__EXERCISE AIM__:
Below are the entries to work from; restate word for word the portion that opens with the line containing "(** ** Strings *)" and closes with the line containing "forall t, (if", keeping both.

__DATA TO USE__:
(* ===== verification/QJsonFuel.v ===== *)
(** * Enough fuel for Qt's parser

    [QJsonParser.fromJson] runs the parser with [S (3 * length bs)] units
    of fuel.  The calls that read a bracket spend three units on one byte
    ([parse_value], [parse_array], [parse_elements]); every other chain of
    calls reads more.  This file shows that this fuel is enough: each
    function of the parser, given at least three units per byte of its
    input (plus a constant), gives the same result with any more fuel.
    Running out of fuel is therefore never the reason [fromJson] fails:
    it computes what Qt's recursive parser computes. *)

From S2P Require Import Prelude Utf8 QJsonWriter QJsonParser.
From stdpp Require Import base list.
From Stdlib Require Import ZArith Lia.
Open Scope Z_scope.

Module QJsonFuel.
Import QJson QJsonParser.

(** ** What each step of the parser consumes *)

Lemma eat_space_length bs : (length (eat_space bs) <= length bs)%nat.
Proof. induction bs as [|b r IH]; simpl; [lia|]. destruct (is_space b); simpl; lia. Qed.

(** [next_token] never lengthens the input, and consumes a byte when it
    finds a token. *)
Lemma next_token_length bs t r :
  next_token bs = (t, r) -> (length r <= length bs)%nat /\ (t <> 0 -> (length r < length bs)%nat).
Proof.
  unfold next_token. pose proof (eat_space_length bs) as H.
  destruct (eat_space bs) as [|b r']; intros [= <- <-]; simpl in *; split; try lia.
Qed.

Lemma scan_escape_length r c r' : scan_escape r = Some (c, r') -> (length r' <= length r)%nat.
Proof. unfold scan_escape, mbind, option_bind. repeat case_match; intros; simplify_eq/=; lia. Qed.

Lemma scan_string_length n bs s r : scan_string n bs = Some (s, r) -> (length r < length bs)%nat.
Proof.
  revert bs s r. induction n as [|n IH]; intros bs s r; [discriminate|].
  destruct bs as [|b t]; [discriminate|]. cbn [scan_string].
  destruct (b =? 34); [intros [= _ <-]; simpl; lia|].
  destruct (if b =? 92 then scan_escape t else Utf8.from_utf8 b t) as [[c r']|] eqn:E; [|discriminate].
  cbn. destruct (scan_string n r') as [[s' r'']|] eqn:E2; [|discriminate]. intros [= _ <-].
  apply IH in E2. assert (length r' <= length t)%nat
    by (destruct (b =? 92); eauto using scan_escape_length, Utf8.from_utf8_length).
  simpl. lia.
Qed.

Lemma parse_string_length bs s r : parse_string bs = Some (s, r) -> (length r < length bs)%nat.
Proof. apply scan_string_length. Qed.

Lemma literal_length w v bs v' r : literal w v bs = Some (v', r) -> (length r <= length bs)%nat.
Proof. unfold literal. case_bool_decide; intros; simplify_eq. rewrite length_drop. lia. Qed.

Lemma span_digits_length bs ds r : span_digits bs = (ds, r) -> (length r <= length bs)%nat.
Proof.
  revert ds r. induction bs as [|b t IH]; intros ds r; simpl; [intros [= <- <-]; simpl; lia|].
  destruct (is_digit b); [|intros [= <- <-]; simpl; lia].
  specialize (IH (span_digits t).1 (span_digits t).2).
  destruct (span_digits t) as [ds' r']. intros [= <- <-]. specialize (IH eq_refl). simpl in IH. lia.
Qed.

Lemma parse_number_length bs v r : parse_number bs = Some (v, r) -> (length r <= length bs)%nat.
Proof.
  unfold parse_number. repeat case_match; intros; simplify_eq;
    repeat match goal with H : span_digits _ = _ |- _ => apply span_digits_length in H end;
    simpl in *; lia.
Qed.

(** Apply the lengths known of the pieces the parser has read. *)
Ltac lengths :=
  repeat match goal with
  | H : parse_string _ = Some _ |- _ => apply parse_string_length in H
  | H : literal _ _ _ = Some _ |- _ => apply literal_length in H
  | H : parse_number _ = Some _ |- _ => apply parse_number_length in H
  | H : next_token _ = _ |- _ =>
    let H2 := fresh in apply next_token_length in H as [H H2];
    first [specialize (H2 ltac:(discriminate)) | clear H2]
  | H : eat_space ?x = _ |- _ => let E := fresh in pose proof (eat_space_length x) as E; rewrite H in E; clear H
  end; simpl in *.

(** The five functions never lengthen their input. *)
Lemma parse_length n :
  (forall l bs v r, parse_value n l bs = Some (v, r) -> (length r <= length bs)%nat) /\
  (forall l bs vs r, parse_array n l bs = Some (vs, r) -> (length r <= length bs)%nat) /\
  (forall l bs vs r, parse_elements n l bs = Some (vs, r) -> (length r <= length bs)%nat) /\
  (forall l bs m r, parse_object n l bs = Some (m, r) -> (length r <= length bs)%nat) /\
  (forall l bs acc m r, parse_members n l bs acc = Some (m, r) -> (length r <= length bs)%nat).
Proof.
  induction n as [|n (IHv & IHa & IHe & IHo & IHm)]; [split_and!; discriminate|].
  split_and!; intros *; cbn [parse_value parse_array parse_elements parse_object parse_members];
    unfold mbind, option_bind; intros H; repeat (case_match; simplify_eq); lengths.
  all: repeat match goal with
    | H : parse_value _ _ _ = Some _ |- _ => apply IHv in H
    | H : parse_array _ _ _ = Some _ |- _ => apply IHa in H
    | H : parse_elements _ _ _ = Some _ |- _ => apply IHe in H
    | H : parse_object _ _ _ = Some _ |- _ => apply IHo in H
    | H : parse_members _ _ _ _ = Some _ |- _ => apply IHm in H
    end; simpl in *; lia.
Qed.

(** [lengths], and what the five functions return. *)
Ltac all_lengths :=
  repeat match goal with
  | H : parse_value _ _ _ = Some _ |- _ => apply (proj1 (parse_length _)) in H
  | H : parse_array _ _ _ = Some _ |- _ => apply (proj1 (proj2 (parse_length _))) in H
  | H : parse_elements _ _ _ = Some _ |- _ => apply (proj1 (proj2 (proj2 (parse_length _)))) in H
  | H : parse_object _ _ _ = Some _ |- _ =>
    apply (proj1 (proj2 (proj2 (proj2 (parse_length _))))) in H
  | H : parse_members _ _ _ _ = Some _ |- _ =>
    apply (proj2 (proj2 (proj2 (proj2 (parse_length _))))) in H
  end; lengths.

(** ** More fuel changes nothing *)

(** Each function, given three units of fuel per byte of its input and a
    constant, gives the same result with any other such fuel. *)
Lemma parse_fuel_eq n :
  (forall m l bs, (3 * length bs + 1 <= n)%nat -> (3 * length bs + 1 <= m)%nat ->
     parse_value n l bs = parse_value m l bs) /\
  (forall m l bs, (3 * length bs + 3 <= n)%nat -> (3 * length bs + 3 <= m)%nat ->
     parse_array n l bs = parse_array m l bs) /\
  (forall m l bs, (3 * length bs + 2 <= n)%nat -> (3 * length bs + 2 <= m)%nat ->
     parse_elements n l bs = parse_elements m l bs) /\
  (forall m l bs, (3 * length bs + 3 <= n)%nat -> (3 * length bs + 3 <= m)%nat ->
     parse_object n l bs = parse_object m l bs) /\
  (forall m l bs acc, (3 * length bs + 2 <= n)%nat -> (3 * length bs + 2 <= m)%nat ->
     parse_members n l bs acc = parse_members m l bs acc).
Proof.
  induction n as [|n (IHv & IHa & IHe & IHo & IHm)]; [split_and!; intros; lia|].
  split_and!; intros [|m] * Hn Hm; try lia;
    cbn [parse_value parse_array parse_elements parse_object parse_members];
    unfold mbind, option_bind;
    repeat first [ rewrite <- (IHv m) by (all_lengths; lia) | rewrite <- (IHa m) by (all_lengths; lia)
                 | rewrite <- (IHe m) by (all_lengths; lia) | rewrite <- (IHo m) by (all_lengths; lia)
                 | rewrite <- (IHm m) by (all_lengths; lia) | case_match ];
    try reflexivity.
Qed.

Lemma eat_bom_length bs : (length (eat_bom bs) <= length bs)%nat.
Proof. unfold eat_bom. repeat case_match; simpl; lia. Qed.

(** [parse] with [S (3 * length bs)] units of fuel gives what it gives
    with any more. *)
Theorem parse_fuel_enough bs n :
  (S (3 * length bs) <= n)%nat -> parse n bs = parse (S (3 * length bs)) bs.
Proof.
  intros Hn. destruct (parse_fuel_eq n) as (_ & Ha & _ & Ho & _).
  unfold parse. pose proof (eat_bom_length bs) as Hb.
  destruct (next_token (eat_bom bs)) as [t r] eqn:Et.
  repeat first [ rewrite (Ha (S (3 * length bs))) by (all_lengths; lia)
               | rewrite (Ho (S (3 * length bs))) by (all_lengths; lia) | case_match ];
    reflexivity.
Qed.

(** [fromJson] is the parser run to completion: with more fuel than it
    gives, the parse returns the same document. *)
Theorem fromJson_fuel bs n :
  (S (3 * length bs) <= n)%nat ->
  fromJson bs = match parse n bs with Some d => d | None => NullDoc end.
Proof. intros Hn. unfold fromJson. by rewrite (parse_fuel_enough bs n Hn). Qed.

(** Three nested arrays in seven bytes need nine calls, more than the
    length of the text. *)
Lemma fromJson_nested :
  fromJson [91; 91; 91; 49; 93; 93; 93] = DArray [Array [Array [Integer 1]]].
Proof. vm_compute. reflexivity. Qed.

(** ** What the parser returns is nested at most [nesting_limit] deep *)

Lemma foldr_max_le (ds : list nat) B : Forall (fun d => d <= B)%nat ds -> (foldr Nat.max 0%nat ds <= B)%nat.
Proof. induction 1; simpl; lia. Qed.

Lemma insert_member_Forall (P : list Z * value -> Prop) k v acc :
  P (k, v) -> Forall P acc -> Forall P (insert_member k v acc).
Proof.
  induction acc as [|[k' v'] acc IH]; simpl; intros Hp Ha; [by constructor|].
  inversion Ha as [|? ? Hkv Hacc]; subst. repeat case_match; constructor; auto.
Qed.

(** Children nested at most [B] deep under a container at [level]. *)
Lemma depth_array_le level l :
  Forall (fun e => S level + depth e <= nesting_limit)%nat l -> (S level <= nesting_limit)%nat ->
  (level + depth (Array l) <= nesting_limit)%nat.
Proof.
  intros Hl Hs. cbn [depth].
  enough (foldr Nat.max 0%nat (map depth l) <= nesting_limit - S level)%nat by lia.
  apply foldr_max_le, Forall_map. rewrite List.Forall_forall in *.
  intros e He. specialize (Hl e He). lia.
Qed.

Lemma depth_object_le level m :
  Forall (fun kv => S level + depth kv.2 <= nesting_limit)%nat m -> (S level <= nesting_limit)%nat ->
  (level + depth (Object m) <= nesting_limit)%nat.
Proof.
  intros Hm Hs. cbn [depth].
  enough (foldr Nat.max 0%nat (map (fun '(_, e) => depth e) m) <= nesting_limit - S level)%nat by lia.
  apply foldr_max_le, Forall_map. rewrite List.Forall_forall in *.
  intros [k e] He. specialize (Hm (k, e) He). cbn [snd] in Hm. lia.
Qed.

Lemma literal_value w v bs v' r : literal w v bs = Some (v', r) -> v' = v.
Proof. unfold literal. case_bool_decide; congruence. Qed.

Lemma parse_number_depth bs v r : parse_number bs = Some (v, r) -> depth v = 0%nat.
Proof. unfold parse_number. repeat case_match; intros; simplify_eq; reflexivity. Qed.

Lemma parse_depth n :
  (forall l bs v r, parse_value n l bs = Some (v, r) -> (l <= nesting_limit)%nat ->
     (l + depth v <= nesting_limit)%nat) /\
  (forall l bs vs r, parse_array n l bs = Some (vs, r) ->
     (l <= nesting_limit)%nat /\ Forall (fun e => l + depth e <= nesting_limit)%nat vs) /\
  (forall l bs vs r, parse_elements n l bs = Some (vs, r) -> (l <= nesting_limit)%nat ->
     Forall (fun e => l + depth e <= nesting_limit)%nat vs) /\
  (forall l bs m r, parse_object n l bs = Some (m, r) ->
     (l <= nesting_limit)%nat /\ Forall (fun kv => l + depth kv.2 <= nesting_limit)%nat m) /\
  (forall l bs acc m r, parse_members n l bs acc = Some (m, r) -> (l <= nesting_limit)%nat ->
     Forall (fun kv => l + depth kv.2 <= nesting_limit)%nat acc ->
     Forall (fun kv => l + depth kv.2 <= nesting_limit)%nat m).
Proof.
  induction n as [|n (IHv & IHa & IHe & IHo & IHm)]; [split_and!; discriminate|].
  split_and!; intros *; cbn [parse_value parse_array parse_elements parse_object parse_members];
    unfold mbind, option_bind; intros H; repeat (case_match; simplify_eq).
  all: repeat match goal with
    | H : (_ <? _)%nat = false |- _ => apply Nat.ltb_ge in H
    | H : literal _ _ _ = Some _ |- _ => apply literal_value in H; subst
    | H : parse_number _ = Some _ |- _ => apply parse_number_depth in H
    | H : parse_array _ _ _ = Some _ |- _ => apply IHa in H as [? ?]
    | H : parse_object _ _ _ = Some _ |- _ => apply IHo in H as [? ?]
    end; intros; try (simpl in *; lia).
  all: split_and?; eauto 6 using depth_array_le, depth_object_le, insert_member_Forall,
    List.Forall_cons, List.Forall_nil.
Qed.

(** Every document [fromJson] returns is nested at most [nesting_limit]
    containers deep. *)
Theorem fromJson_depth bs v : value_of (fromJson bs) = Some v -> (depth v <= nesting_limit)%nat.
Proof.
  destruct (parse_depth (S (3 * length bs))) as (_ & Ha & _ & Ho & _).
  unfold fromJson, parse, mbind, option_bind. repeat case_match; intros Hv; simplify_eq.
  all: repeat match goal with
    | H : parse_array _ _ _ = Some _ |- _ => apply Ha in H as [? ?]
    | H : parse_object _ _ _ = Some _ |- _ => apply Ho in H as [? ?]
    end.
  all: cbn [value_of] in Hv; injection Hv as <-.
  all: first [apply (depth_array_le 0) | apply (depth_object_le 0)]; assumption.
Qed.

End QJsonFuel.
* * *
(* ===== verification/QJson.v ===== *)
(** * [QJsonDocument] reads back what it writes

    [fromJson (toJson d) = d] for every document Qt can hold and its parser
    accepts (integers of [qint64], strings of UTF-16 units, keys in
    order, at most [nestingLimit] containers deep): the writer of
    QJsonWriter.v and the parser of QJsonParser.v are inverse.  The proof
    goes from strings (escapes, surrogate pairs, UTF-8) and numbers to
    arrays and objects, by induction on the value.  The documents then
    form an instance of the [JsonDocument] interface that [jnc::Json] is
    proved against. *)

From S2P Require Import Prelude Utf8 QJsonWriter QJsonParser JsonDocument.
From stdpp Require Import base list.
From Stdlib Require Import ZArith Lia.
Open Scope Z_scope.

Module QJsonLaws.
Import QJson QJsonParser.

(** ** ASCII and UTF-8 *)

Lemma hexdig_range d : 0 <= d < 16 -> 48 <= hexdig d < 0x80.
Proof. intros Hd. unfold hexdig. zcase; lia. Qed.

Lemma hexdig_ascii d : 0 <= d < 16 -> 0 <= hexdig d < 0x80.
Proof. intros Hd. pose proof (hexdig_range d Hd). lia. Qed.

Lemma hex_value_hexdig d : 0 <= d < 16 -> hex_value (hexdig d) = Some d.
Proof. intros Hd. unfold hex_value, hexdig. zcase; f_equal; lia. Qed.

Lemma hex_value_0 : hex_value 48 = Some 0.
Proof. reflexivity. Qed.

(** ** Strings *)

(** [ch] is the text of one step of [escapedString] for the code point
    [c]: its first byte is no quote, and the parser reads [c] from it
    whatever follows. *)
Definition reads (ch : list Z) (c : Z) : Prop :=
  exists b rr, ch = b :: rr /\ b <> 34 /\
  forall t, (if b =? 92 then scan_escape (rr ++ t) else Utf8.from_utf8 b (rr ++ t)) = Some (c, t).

__SOLUTION TO THIS TASK__:
(** ** Strings *)

(** [ch] is the text of one step of [escapedString] for the code point
    [c]: its first byte is no quote, and the parser reads [c] from it
    whatever follows. *)
Definition reads (ch : list Z) (c : Z) : Prop :=
  exists b rr, ch = b :: rr /\ b <> 34 /\
  forall t, (if b =? 92 then scan_escape (rr ++ t) else Utf8.from_utf8 b (rr ++ t)) = Some (c, t).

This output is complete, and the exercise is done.